A l’instar des autres institutions d’émission et de régulation de  monnaie, la Bceao se fixe l’objectif de soutenir  la stabilité des prix, dans notre contexte marqué par une hypothétique relance post-Covid 19, l’institution peut être encline à encourager la croissance économique. On parlera alors d’un objectif  dual (ou double mandat), comme c’est le cas de la Fed ou la Bce.  La croissance économique, associée à une hausse de l’emploi et de la consommation, et donc de la demande, crée naturellement de l’inflation dans nos pays sans un tissu industriel expansif.
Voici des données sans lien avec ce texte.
Lemma csv_inner (path : string) (path_item path_params : value)
    (ops : list (string * value)) (acc rows : list row) :
  for_each ops (fun '(method, op) rows =>
      if negb (set_contains (lower method) HTTP_METHODS) then Ok rows
      else if negb (isinstance_dict op) then Ok rows
      else r <- operation_csv_row path path_params method op ;; Ok (rows ++ [r])) acc
    = Ok rows ->
  exists rs,
    rows = acc ++ rs
    /\ Forall2 (fun o r =>
                  exists pp, operation_csv_row (op_path o) pp (op_method o) (op_body o)
                             = Ok r)
         (flat_map (fun '(method, op) =>
                      if set_contains (lower method) HTTP_METHODS && isinstance_dict op
                      then [Operation path path_item method op] else []) ops)
         rs.
Proof.
  revert acc. induction ops as [|[method op] ops IH]; intros acc H; cbn [for_each] in H.
  - injection H as <-. exists []. rewrite app_nil_r. split; [reflexivity|constructor].
  - cbn [flat_map].
    destruct (set_contains (lower method) HTTP_METHODS); cbn [negb andb bind] in *.
    + destruct (isinstance_dict op); cbn [negb bind] in *.
      * apply bind_Ok_inv in H as (acc' & Hstep & H).
        apply bind_Ok_inv in Hstep as (r & Hr & Hstep). injection Hstep as <-.
        apply IH in H as (rs & -> & Hrows).
        exists (r :: rs). rewrite <- app_assoc. split; [reflexivity|].
        cbn [app]. constructor; [|exact Hrows].
        exists path_params. exact Hr.
      * apply IH in H. exact H.
    + apply IH in H. exact H.
Qed.

(** The rows [main] builds are one per unit with one of the eight verbs, in
    document order, each made by [operation_csv_row] from that unit. *)
Lemma main_rows_rows (spec : value) (built : list row) :
  main_rows spec = Ok built ->
  Forall2 (fun o r =>
             exists pp, operation_csv_row (op_path o) pp (op_method o) (op_body o) = Ok r)
          (csv_operations spec) built.
Proof.
  unfold main_rows, csv_operations, declared_paths. intros H.
  destruct spec as [| | | | | |top]; try discriminate H. cbn [get bind] in H.
  destruct (default (VDict []) (dict_lookup "paths" top)) as [| | | | | |path_items];
    try discriminate H.
  cbn [items bind] in H.
  assert (Hgen : forall acc rows,
             for_each path_items (fun '(path, methods) rows =>
               if negb (isinstance_dict methods) then Ok rows
               else
                 declared_params <- get methods "parameters" VNone ;;
                 path_params <- (if isinstance_list declared_params
                                 then get methods "parameters" (VList [])
                                 else Ok (VList [])) ;;
                 ops <- items methods ;;
                 for_each ops (fun '(method, op) rows =>
                   if negb (set_contains (lower method) HTTP_METHODS) then Ok rows
                   else if negb (isinstance_dict op) then Ok rows
                   else r <- operation_csv_row path path_params method op ;;
                        Ok (rows ++ [r]))
                 rows) acc = Ok rows ->
             exists rs, rows = acc ++ rs
               /\ Forall2 (fun o r =>
                             exists pp, operation_csv_row (op_path o) pp (op_method o)
                                          (op_body o) = Ok r)
                    (flat_map (fun '(path, path_item) =>
                                 csv_operations_of_path path path_item) path_items)
                    rs).
  { clear H. induction path_items as [|[path methods] path_items IH];
      intros acc rows H; cbn [for_each] in H.
    - injection H as <-. exists []. rewrite app_nil_r. split; [reflexivity|constructor].
    - apply bind_Ok_inv in H as (acc' & Hstep & H).
      apply IH in H as (rs & -> & Hrows). cbn [flat_map].
      destruct methods as [| | | | | |ops];
        try (injection Hstep as <-; exists rs; split; [reflexivity|exact Hrows]).
      cbn [isinstance_dict negb] in Hstep.
      apply bind_Ok_inv in Hstep as (dp & _ & Hstep).
      apply bind_Ok_inv in Hstep as (pp & _ & Hstep).
      cbn [items bind] in Hstep.
      apply (csv_inner path (VDict ops)) in Hstep as (rs0 & -> & Hrows0).
      exists (rs0 ++ rs). rewrite <- app_assoc. split; [reflexivity|].
      apply Forall2_app; assumption. }
  apply Hgen in H as (rs & -> & Hrows). exact Hrows.
Qed.

Lemma main_rows_keys (spec : value) (built : list row) :
  main_rows spec = Ok built ->
  map csv_row_key built = map (fun o => Some (op_key o)) (csv_operations spec).
Proof.
  intros H. apply main_rows_rows in H.
  apply Forall2_map_eq. eapply Forall2_impl; [exact H|].
  intros o r (pp & Hr). eapply operation_csv_row_key. exact Hr.
Qed.

(** Line 121: the Auth cell is made from the operation's own security value
    and from nothing else. *)
Lemma operation_csv_row_auth (path : string) (path_params : value) (method : string)
    (op : value) (r : row) :
  operation_csv_row path path_params method op = Ok r ->
  column "Auth (security)" r
  = VStr (match declared "security" op with
          | Some own => if truthy own then json_dumps own else ""
          | None => ""
          end).
Proof.
  unfold operation_csv_row. intros H.
  destruct op as [| | | | | |kvs]; try discriminate H.
  cbn [get bind declared] in *.
  apply bind_Ok_inv in H as (params_joined & _ & H).
  apply bind_Ok_inv in H as (req_body & _ & H).
  apply bind_Ok_inv in H as (status_codes & _ & H).
  injection H as <-.
  destruct (dict_lookup "security" kvs); reflexivity.
Qed.

Lemma operations_without_trace :
  layout_ok ->
  forall sw,
    operations sw
    = filter (fun o => lower (op_method o) <> "trace") (csv_operations sw).
Proof.
  intros Hl sw. unfold operations, csv_operations.
  induction (declared_paths sw) as [|[path path_item] items IH]; [reflexivity|].
  cbn [flat_map]. rewrite filter_app, <- IH. f_equal.
  unfold operations_of_path, csv_operations_of_path.
  destruct path_item as [| | | | | |ops]; try reflexivity.
  generalize (VDict ops). intros path_item.
  induction ops as [|[method op] ops IHops]; [reflexivity|].
  cbn [flat_map]. rewrite filter_app, <- IHops. f_equal.
  unfold not_an_operation.
  rewrite (excel_verbs _ Hl), (csv_verbs _ Hl), csv_verbs_split.
  destruct (isinstance_dict op);
    [|rewrite !andb_false_r, orb_true_r; reflexivity].
  rewrite andb_true_r. cbn [negb]. rewrite orb_false_r.
  destruct (decide (lower method = "trace")) as [Ht|Ht].
  - rewrite Ht.
    assert (E7 : bool_decide ("trace" ∈ ["get"; "put"; "post"; "delete"; "options";
                                         "head"; "patch"]) = false)
      by (vm_compute; reflexivity).
    rewrite E7, (bool_decide_eq_true_2 _ (eq_refl "trace")). cbn [orb negb].
    rewrite filter_cons_False by (cbn [op_method]; intros Hne; apply Hne; exact Ht).
    reflexivity.
  - rewrite (bool_decide_eq_false_2 _ Ht), orb_false_r.
    destruct (bool_decide _); cbn [negb]; [|reflexivity].
    rewrite filter_cons_True by (cbn [op_method]; exact Ht). reflexivity.
Qed.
Donc concédons-le,  stabilité des prix et croissance économique peuvent donc être antinomiques : lutter contre l’inflation tend à réduire la croissance économique, et soutenir la croissance tend à créer de l’inflation.

La Bceao ne peut se substituer ni à nos Etats ni à nos gouvernements, quand bien même elle émane de nos puissances publiques qui lui fixent ses missions, ses objectifs et choisissent les hommes qui mettent en œuvre la politique monétaire qu’elle doit mener en toute indépendance, pour ne pas dire souveraineté.

L’institution se doit toutefois d’avoir une incertaine légitimité politique et sociale, une intelligence contextuelle, voire même un ancrage sociologique. Si c’est trop demander à la Bceao, nos  banquiers centraux ne savent pas qu’on les attend dans un monde de chocs et de crises divers et multiformes, et qu’ils doivent ajuster ou adapter leurs outils et instruments d’intervention.

D’où l’importance d’une politique de taux d’intérêt qui ne crée pas d’inflation ni ne l’accentue, mais dans notre contexte de croissance atone, un taux d’intérêt aussi qui n’inhibe ni ne freine, voire ne ralentit  l’activité productive, tant dans nos économies financiarisées le crédit et son accessibilité sont essentiels dans la production de richesse économique qui assure le bien-être social et sort de la pauvreté de millions de nos compatriotes. 40% de la population de l’Uemoa sont dans la pauvreté, notre zone économique est la zone la plus pauvre du continent. Une approche presque holistique du rôle d’une institution comme la Bceao est essentielle pour aider nos Etats et gouvernements dans leur stratégie de réduction ou d’atténuation de la pauvreté.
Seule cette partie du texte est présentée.